Al grano. Os anexo imágenes de la entrevista de marras (clickeando sobre ellas las podréis ver en su tamaño original para poder leerla). En su momento, cuando compré El País Semanal y la leí me indignó. Ahora, unos cuantos años después, la releo y me sigue indignando. No por lo que dice, sino por la forma sutil en que el Sr. Diego Manrique manipula: en la traducción, con esas frases antológicas si no espabilas te quedas sin nada o es demasiado bueno para este mundo, todos quieren engañarle que transmiten al lector la idea de que Mike es un atontado egoísta que sólo sale con mujeres descerebradas que lo idolatren. Me gustaría ver el original en inglés para ver hasta qué punto se aplicó el concepto de traducción libre para darse alguna que otra licencia. Pero no sólo cultiva el arte de la, digamos semimanipulación sutil (bueno, no tan sutil en realidad), también se luce con el ejercicio de la ironía de mala baba: el santo varón por una vez Mike frena los ardores de su acompañante, o la impagable: algunos amigos bondadosos insisten en disuadirnos de esa idea (la de que Mike cante sus canciones). En fin, todo un ejercicio de lo que una entrevista no debe ser.

Mike Oldfield en El País Semanal

Al menos el señor entrevistador confiesa desde el principio, que desde que Mike le hizo una broma en 1979, que no le debió de caer muy bien, no es santo de su devoción. Queda claro, no hacía falta que se explayara mucho en eso.

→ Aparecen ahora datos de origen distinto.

(* ===== verification/_CoqProject ===== *)
-Q . S2P
Prelude.v
Leb128.v
Base40.v
Ctfs.v
GoStd.v
Values.v
Json.v
Recording.v
HostState.v
Assembler.v
Render.v
Stream.v
Agreement.v
Xxh3.v
SnapTypes.v
Streams.v
PageCas.v
Nsb1.v
PageStore.v
Container.v
WasmMemory.v
Waiters.v
Snapshot.v
Slice.v
Manifest.v
Provider.v
Replay.v
ReplaySpec.v
Quiescent.v
StreamReplay.v
StreamSpec.v
Opcodes.v
WasmBinary.v
WasmBinarySpec.v
ProviderModule.v
ValidationTables.v
FuncValidation.v
WasmModule.v
FuncTyping.v
FuncSoundness.v
SpecTyping.v
FuncTotal.v
ValidationSpec.v
Operations.v
Signature.v
LowerTables.v
Lower.v
LowerFlow.v
LowerRun.v
LowerSound.v
LowerSize.v
LowerSpec.v
TypeIDs.v
Interp.v
InterpHeights.v
InterpSafe.v
InterpInt.v
InterpBulk.v
Instantiate.v
InstHeap.v
InstModule.v
InstSpec.v
InstExamples.v
Lemma lxor_in_u w a b : 0 <= w -> in_u w a -> in_u w b -> in_u w (Z.lxor a b).
Proof.
  intros Hw Ha Hb. apply in_u_bits; [done|]. intros i Hi.
  by rewrite Z.lxor_spec, (in_u_high w a), (in_u_high w b) by (done || lia).
Qed.

Lemma lor_in_u w a b : 0 <= w -> in_u w a -> in_u w b -> in_u w (Z.lor a b).
Proof.
  intros Hw Ha Hb. apply in_u_bits; [done|]. intros i Hi.
  by rewrite Z.lor_spec, (in_u_high w a), (in_u_high w b) by (done || lia).
Qed.

Lemma shiftr_in_u w a k : 0 <= w -> 0 <= k -> in_u w a -> in_u w (Z.shiftr a k).
Proof.
  intros Hw Hk Ha. apply in_u_bits; [done|]. intros i Hi.
  rewrite Z.shiftr_spec by lia. by rewrite (in_u_high w a) by (done || lia).
Qed.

Bueno, pues ahí queda mi indignación. Me adelanto a los comentarios: claro que Mike ha demostrado ser un bicho raro, bastante insociable y poco comunicativo. Pero eso no justifica ni medio ápice, a mi entender, la subjetividad impresionante que destila el entrevistador en cada línea. Un buen periodista debe sacarse el morral de rencores, antipatías, y fobias personales, y hacer su trabajo con objetividad. Otra cosa es una columna de opinión, pero no en una entrevista. En fin, es mi opinión.